■ **Requirement**
In the entries below, find the line containing "cf_token : option" and the line containing "cf_downstream_hashrate : option". Copy those two lines and everything between them exactly, and only that.

- - - -

(** ** Data *)
Record Args := MkArgs {
  ar_staging : bool; ar_testnet3 : bool; ar_local : bool;
  ar_downstream_hashrate : option f32; ar_downstream_min_difficulty : option f32;
  ar_loglevel : option str; ar_noise_connection_log : option str;
  ar_sv1_loglevel : bool; ar_share_log : bool; ar_file_logging : bool;
  ar_delay : option N; ar_adjustment_interval : option N;
  ar_token : option str; ar_tp_address : option str; ar_api_base_url : option str;
  ar_pool_addresses : list str; ar_listening_addr : option str;
  ar_max_active_downstreams : option N; ar_accept_backoff_ms : option N;
  ar_accept_backlog : option N; ar_max_accepts_per_window : option N;
  ar_accept_window_ms : option N; ar_api_server_port : option str;
  ar_monitor : bool; ar_auto_update : bool; ar_miner_name : option str;
  ar_rpc_url : option str; ar_rpc_user : option str; ar_rpc_pwd : option str;
  ar_api_tx_token : option str
}.
Record ConfigFile := MkConfigFile {
  cf_token : option str; cf_tp_address : option str; cf_api_base_url : option str;
  cf_pool_addresses : option (list str); cf_interval : option N; cf_delay : option N;
  cf_downstream_hashrate : option str; cf_downstream_min_difficulty : option f32;
  cf_loglevel : option str; cf_nc_loglevel : option str; cf_sv1_log : option bool;
  cf_share_log : option bool; cf_staging : option bool; cf_local : option bool;
  cf_testnet3 : option bool; cf_listening_addr : option str;
  cf_max_active_downstreams : option N; cf_accept_backoff_ms : option N;
  cf_accept_backlog : option N; cf_max_accepts_per_window : option N;
  cf_accept_window_ms : option N; cf_api_server_port : option str;
  cf_monitor : option bool; cf_auto_update : option bool; cf_miner_name : option str;
  cf_rpc_url : option str; cf_rpc_user : option str; cf_rpc_pwd : option str;
  cf_api_tx_token : option str
}.
Definition config_file_default : ConfigFile :=
  MkConfigFile None None None None None None None None None None None None None None None None
    None None None None None None None None None None None None None.
Record BitcoindRpcConfig := MkBitcoindRpcConfig {
  bc_url : str; bc_user : str; bc_pwd : str; bc_api_tx_token : str
}.
Record Configuration := MkConfiguration {
  cn_token : option str; cn_tp_address : option str; cn_api_base_url : option str;
  cn_pool_addresses : list str; cn_interval : N; cn_delay : N;
  cn_downstream_hashrate : f32; cn_downstream_min_difficulty : f32;
  cn_loglevel : str; cn_nc_loglevel : str; cn_sv1_log : bool; cn_share_log : bool;
  cn_file_logging : bool; cn_staging : bool; cn_testnet3 : bool; cn_local : bool;
  cn_listening_addr : option str; cn_max_active_downstreams : option N;
  cn_accept_backoff_ms : N; cn_accept_backlog : N; cn_max_accepts_per_window : option N;
  cn_accept_window_ms : N; cn_api_server_port : str; cn_monitor : bool;
  cn_auto_update : bool; cn_miner_name : option str;
  cn_prioritizing_txs_config : option BitcoindRpcConfig;
  cn_missing_prioritizing_txs_variables : list str
}.

(** ** Building the configuration *)
Definition build_prioritizing_txs_config (url user pwd api_tx_token : str)
    : option BitcoindRpcConfig * list str :=
  let missing_if name value := if bool_decide (trim value = []) then [lit name] else [] in
  let missing := missing_if "RPC_URL"%string url ++ missing_if "RPC_USER"%string user
    ++ missing_if "RPC_PWD"%string pwd ++ missing_if "API_TX_TOKEN"%string api_tx_token in
  match missing with
  | _ :: _ => (None, missing)
  | [] => (Some (MkBitcoindRpcConfig url user pwd api_tx_token), missing)
  end.
Definition validate_supported_delay (delay : N) : bool := (delay =? 0)%N.

(** [a.or(b).or_else(c)] *)
Definition first_of {A} (cli file env : option A) : option A :=
  match cli with Some _ => cli | None => match file with Some _ => file | None => env end end.
(** A flag of the command line can only switch on. *)
Definition flag_of (cli : bool) (file env : option bool) (otherwise : bool) : bool :=
  cli || default otherwise (match file with Some _ => file | None => env end).

Definition DEFAULT_SV1_HASHPOWER : f32 := f32_of_Z 100000000000000.
Definition default_min_difficulty : f32 := f32_of_Z 131072.

(** The hash rate of the file: [parse_hashrate(d).ok()], which may panic. *)
Definition file_hashrate (file : option str) : option (option f32) :=
  match file with
  | None => Some None
  | Some d =>
      match parse_hashrate d with
      | Done hashrate => Some (Some hashrate)
      | Failed _ => Some None
      | Panicked => None
      end
  end.
Definition positive (value : option N) : option N :=
  match value with Some v => if (0 <? v)%N then Some v else None | None => None end.
(** C5, evaluated where the code departs from it.  A booking whose end
    (09:00) precedes its start (10:00) is inserted and committed as a
    confirmed appointment; the validation error is raised only afterwards,
    when the response is built from the stored row. *)
Theorem book_appointment_commits_malformed_interval :
  let svc := mkService db_none None in
  let r := book_appointment svc "a9" "c1" "swedish" (at_ 10 0) (at_ 9 0)
             (Some "S1") None in
  at_ 9 0 <= at_ 10 0
  ∧ appointments (db svc) = []
  ∧ r.2 = Err (ValidationError "End time must be after start time")
  ∧ appointments (db r.1)
    = [Appointment.mk "a9" "c1" "S1" "swedish" (at_ 10 0) (at_ 9 0)
         CONFIRMED None None].
Proof. cbv zeta. repeat split; vm_compute; congruence. Qed.

(** With an unknown customer the same malformed request fails earlier and
    with a different error. *)
Example book_appointment_malformed_unknown_customer :
  (book_appointment (mkService db_none None) "a9" "nobody" "swedish"
     (at_ 10 0) (at_ 9 0) (Some "S1") None).2
  = Err (ValueError "Customer or service not found").
Proof. vm_compute. reflexivity. Qed.

(** ** Booking: failure of the graph write *)

Lemma create_appointment_node_down g a :
  reachable g = false → create_appointment_node g a = (g, Err GraphStoreError).
Proof. intros H. unfold create_appointment_node. by rewrite H. Qed.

- - - -

■ **Expected output**
  cf_token : option str; cf_tp_address : option str; cf_api_base_url : option str;
  cf_pool_addresses : option (list str); cf_interval : option N; cf_delay : option N;
  cf_downstream_hashrate : option str; cf_downstream_min_difficulty : option f32;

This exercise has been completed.